Stuffed Shells

March 5th, 2010

As children visiting our grandparents at the beach, we’d collect the empty grey shells of channeled whelks, scungilli. Long after the last grains of sand had fallen from our sneakers, we’d hold the whelks to our ears to “hear the waves” of Long Island Sound and dream of our next trip to the beach. As that trip might not be until the following summer, we treasured our only connection to those sunny days without school. Perhaps this association with real shells explains our particular fondness for stuffed conchiglione, giant pasta shells that resembled nothing on our beaches, except perhaps little boats—of cheese, meat, or tuna stuffing.

A Single Conichiglia (Stuffed Shell)
Photo Copyright © 2010, Skip Lombardi

We knew that Almost Italian dot com would eventually get around to Stuffed Shells and admit we procrastinated because we’d hoped that, by now, we’d have learned more about their “old country” origins. But, we have only a few hunches. As one of our history professors used to say, “the sources are silent.”

What we do know is that throughout the provinces of southern Italy, one will find pasta shells cradling mixtures of sheep cheeses, bitter greens, and even potatoes.

Along with tufoli, manicotti, and lumache (thick shell-shapes that look a little like French escargot), conchiglione are the only dry pasta shapes that, once par-boiled, become a large enough receptacle for stuffing. And here we may have a clue to their invention. The cowrie-shell shape with its ridged exterior would be awkward to form by hand, and this is one reason we suspect large pasta shells to be a mid-20th century innovation. Indeed, conchiglione appear only as machine-made forms.

Uncooked Conichiglie
Photo Copyright © 2010, Skip Lombardi

Usually sold as “Jumbo Shells,” conchiglione, (the Italian suffix—one denotes that they’re bigger than mere conchiglie,) are thick-walled—tough enough to stand up to boiling, handling during the stuffing process, and then baking. We think the shape was developed as a convenience.
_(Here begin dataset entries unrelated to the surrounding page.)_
(* ===== verification/Wire.v ===== *)
(** * The medium wire protocol (src/vbt.h)

    The constants of vbt.h, the 44-byte frame header with its in-memory
    (little-endian, unpadded) layout, the length-prefixed frame every process
    writes, and the hello message. *)

From stdpp Require Import base list numbers option.
From Stdlib Require Import ZArith Lia.
From S2P Require Import Prelude.

Definition VBT_MAGIC : Z := 0x31544256.
Definition VBT_VERSION : Z := 1.
Definition VBT_MAX_PDU_SIZE : Z := 512.
Definition VBT_HDR_SIZE : Z := 44.
Definition VBT_MAX_MSG_SIZE : Z := VBT_HDR_SIZE + VBT_MAX_PDU_SIZE.
Definition VBT_RXBUF_SIZE : Z := 4 + VBT_HDR_SIZE + VBT_MAX_PDU_SIZE.

Definition VBT_LL_ADV : Z := 0x01.
Definition VBT_LL_DATA : Z := 0x02.
Definition VBT_PHY_1M : Z := 1.
Definition VBT_CHAN_ADV_37 : Z := 37.
Definition VBT_CHAN_ADV_38 : Z := 38.
Definition VBT_CHAN_ADV_39 : Z := 39.
Definition VBT_ADV_ACCESS_ADDR : Z := 0x8E89BED6.

Definition VBT_ADV_PDU_TYPE_MASK : Z := 0x0F.
Definition VBT_ADV_IND : Z := 0x00.
Definition VBT_ADV_DIRECT_IND : Z := 0x01.
Definition VBT_ADV_NONCONN_IND : Z := 0x02.
Definition VBT_SCAN_REQ : Z := 0x03.
Definition VBT_SCAN_RSP : Z := 0x04.
Definition VBT_CONNECT_IND : Z := 0x05.
Definition VBT_ADV_SCAN_IND : Z := 0x06.

Definition VBT_CONNIND_INITA_OFF : Z := 2.
Definition VBT_CONNIND_ADVA_OFF : Z := 8.
Definition VBT_CONNIND_AA_OFF : Z := 14.

Definition VBT_HELLO_MAGIC : Z := 0x48544256.
Definition VBT_HELLO_FLAG_PHYSICAL : Z := 0x01.
Definition VBT_HELLO_FLAG_MONITOR : Z := 0x02.

Definition VBT_DEFAULT_RSSI : Z := -40.
Definition VBT_DEFAULT_TXPOWER : Z := 0.
Definition VBT_DEFAULT_RX_SENS : Z := -95.

(** ** The frame header *)

Record vbt_frame_hdr : Type := Hdr {
  magic : Z;
  version : Z;
  pdu_len : Z;
  access_addr : Z;
  tsf_lo : Z;
  tsf_hi : Z;
  flags : Z;
  tx_addr : list Z;
  tx_addr_type : Z;
  ll_type : Z;
  channel : Z;
  phy : Z;
  tx_power_dbm : Z;
  rssi : Z;
  conn_handle : Z;
  reserved : list Z
}.

(** The values the C types of the fields can hold. *)
Record hdr_ok (h : vbt_frame_hdr) : Prop := HdrOk {
  ok_magic : is_u32 (magic h);
  ok_version : is_u16 (version h);
  ok_pdu_len : is_u16 (pdu_len h);
  ok_access_addr : is_u32 (access_addr h);
  ok_tsf_lo : is_u32 (tsf_lo h);
  ok_tsf_hi : is_u32 (tsf_hi h);
  ok_flags : is_u32 (flags h);
  ok_tx_addr : bytes_ok (tx_addr h) ∧ zlen (tx_addr h) = 6;
  ok_tx_addr_type : is_u8 (tx_addr_type h);
  ok_ll_type : is_u8 (ll_type h);
  ok_channel : is_u8 (channel h);
  ok_phy : is_u8 (phy h);
  ok_tx_power : is_s8 (tx_power_dbm h);
  ok_rssi : is_s8 (rssi h);
  ok_conn_handle : is_u16 (conn_handle h);
  ok_reserved : bytes_ok (reserved h) ∧ zlen (reserved h) = 6
}.

(** [memcpy(wire, &hdr, VBT_HDR_SIZE)]: the object representation. *)
Definition hdr_bytes (h : vbt_frame_hdr) : list Z :=
  le_split 4 (magic h) ++ le_split 2 (version h) ++ le_split 2 (pdu_len h) ++
  le_split 4 (access_addr h) ++ le_split 4 (tsf_lo h) ++ le_split 4 (tsf_hi h) ++
  le_split 4 (flags h) ++ tx_addr h ++
  [u8 (tx_addr_type h); u8 (ll_type h); u8 (channel h); u8 (phy h);
   u8 (tx_power_dbm h); u8 (rssi h)] ++
  le_split 2 (conn_handle h) ++ reserved h.

(** [memcpy(&hdr, payload, VBT_HDR_SIZE)]. *)
Definition hdr_of_bytes (b : list Z) : vbt_frame_hdr :=
  let byte i := default 0 (b !! i) in
  {| magic := le_join (slice 0 4 b);
     version := le_join (slice 4 2 b);
     pdu_len := le_join (slice 6 2 b);
     access_addr := le_join (slice 8 4 b);
     tsf_lo := le_join (slice 12 4 b);
     tsf_hi := le_join (slice 16 4 b);
     flags := le_join (slice 20 4 b);
     tx_addr := slice 24 6 b;
     tx_addr_type := byte 30%nat;
     ll_type := byte 31%nat;
     channel := byte 32%nat;
     phy := byte 33%nat;
     tx_power_dbm := s8 (byte 34%nat);
     rssi := s8 (byte 35%nat);
     conn_handle := le_join (slice 36 2 b);
     reserved := slice 38 6 b |}.

(** The wire image of one frame: [htonl(msg)], header, PDU. *)
Definition frame_bytes (h : vbt_frame_hdr) (pdu : list Z) : list Z :=
  be32 (VBT_HDR_SIZE + zlen pdu) ++ hdr_bytes h ++ pdu.

(** A list of known length is a list literal. *)
Lemma zlen_6 (l : list Z) :
  zlen l = 6 → ∃ a b c d e f, l = [a; b; c; d; e; f].
Proof.
  unfold zlen. intros H.
  do 6 (destruct l as [|? l]; [simpl in H; lia|]).
  destruct l; [|simpl in H; lia]. eauto 10.
Qed.

Lemma le_join_split4 z : is_u32 z → le_join (le_split 4 z) = z.
Proof. intros. rewrite le_join_split. by apply Z.mod_small. Qed.
Lemma le_join_split2 z : is_u16 z → le_join (le_split 2 z) = z.
Proof. intros. rewrite le_join_split. by apply Z.mod_small. Qed.

Lemma length_hdr_bytes h : hdr_ok h → zlen (hdr_bytes h) = VBT_HDR_SIZE.
Proof.
  intros H. unfold hdr_bytes. rewrite !zlen_app.
  rewrite (proj2 (ok_tx_addr _ H)), (proj2 (ok_reserved _ H)). done.
Qed.

Lemma hdr_bytes_ok h : hdr_ok h → bytes_ok (hdr_bytes h).
Proof.
  intros H. unfold hdr_bytes.
  repeat apply Forall_app_2; try apply le_split_ok;
    try apply (ok_tx_addr _ H); try apply (ok_reserved _ H).
  forall_cons; auto with vbt.
Qed.

(** Decoding recovers the header a process encoded. *)
Lemma hdr_of_bytes_hdr_bytes h : hdr_ok h → hdr_of_bytes (hdr_bytes h) = h.
Proof.
  intros H. destruct h as [m v pl aa tl th fl ta tat lt ch ph tp rs chn rsv].
  destruct H; simpl in *.
  destruct ok_tx_addr0 as [_ (a0&a1&a2&a3&a4&a5&->)%zlen_6].
  destruct ok_reserved0 as [_ (r0&r1&r2&r3&r4&r5&->)%zlen_6].
  unfold hdr_of_bytes, hdr_bytes; cbn [magic version pdu_len access_addr tsf_lo tsf_hi
    flags tx_addr tx_addr_type ll_type channel phy tx_power_dbm rssi conn_handle reserved].
  pose proof (le_join_split4 m ltac:(done)); pose proof (le_join_split2 v ltac:(done)).
  pose proof (le_join_split2 pl ltac:(done)); pose proof (le_join_split4 aa ltac:(done)).
  pose proof (le_join_split4 tl ltac:(done)); pose proof (le_join_split4 th ltac:(done)).
  pose proof (le_join_split4 fl ltac:(done)); pose proof (le_join_split2 chn ltac:(done)).
  cbn -[Z.modulo Z.div Z.mul Z.add] in *.
  f_equal; try assumption; rewrite ?s8_u8 by done; rewrite ?u8_small by done; done.
Qed.

(** Encoding is injective on bytes as well: a received header re-encodes to
    the bytes it was read from. *)
Lemma hdr_bytes_hdr_of_bytes b :
  bytes_ok b → zlen b = VBT_HDR_SIZE → hdr_bytes (hdr_of_bytes b) = b.
Proof.
  intros Hb Hl. unfold zlen, VBT_HDR_SIZE in Hl.
  do 44 (destruct b as [|? b]; [simpl in Hl; lia|]).
  destruct b; [|simpl in Hl; lia]. clear Hl.
  unfold hdr_of_bytes, hdr_bytes; cbn [magic version pdu_len access_addr tsf_lo tsf_hi
    flags tx_addr tx_addr_type ll_type channel phy tx_power_dbm rssi conn_handle reserved].
  repeat match goal with
  | |- context [le_split ?n (le_join (slice ?o ?k ?l))] =>
      let s := eval cbn in (slice o k l) in
      change (le_split n (le_join (slice o k l))) with (le_split (length s) (le_join s));
      rewrite (le_split_join s)
  end.
  1: { cbn. rewrite !u8_s8, !u8_small; [done|..];
    repeat (apply Forall_cons_1 in Hb as [? Hb]); assumption. }
  all: repeat (apply Forall_cons_1 in Hb as [? Hb]); forall_cons; assumption.
Qed.

Lemma hdr_of_bytes_ok b :
  bytes_ok b → zlen b = VBT_HDR_SIZE → hdr_ok (hdr_of_bytes b).
Proof.
  intros Hb Hl. unfold zlen, VBT_HDR_SIZE in Hl.
  do 44 (destruct b as [|? b]; [simpl in Hl; lia|]).
  destruct b; [|simpl in Hl; lia]. clear Hl.
  repeat (apply Forall_cons_1 in Hb as [? Hb]).
  split; cbn -[le_join]; auto with vbt; try (split; [by forall_cons|done]).
  all: match goal with |- _ (le_join ?l) =>
         pose proof (le_join_range l) as Hr; apply Hr; by forall_cons end.
Qed.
By the 1950’s fewer women in both Italy and the Americas remained home to roll out the soft egg doughs for ravioli and other stuffed pastas that are best quickly boiled. A dry pasta form that could withstand less delicate (dare we say, more haphazard or rushed?) handling would have been a boon to the busy homemaker who might also hold down a full-time job in a factory or office. Casseroles and baked pastas, which could be kept warm and served to individual family members as they came home at staggered times, suited the less leisurely weekday suppers of America’s post-War suburbia. (We find no references in pre-World War II cookbooks—in Italian or English—to stuffed shells.)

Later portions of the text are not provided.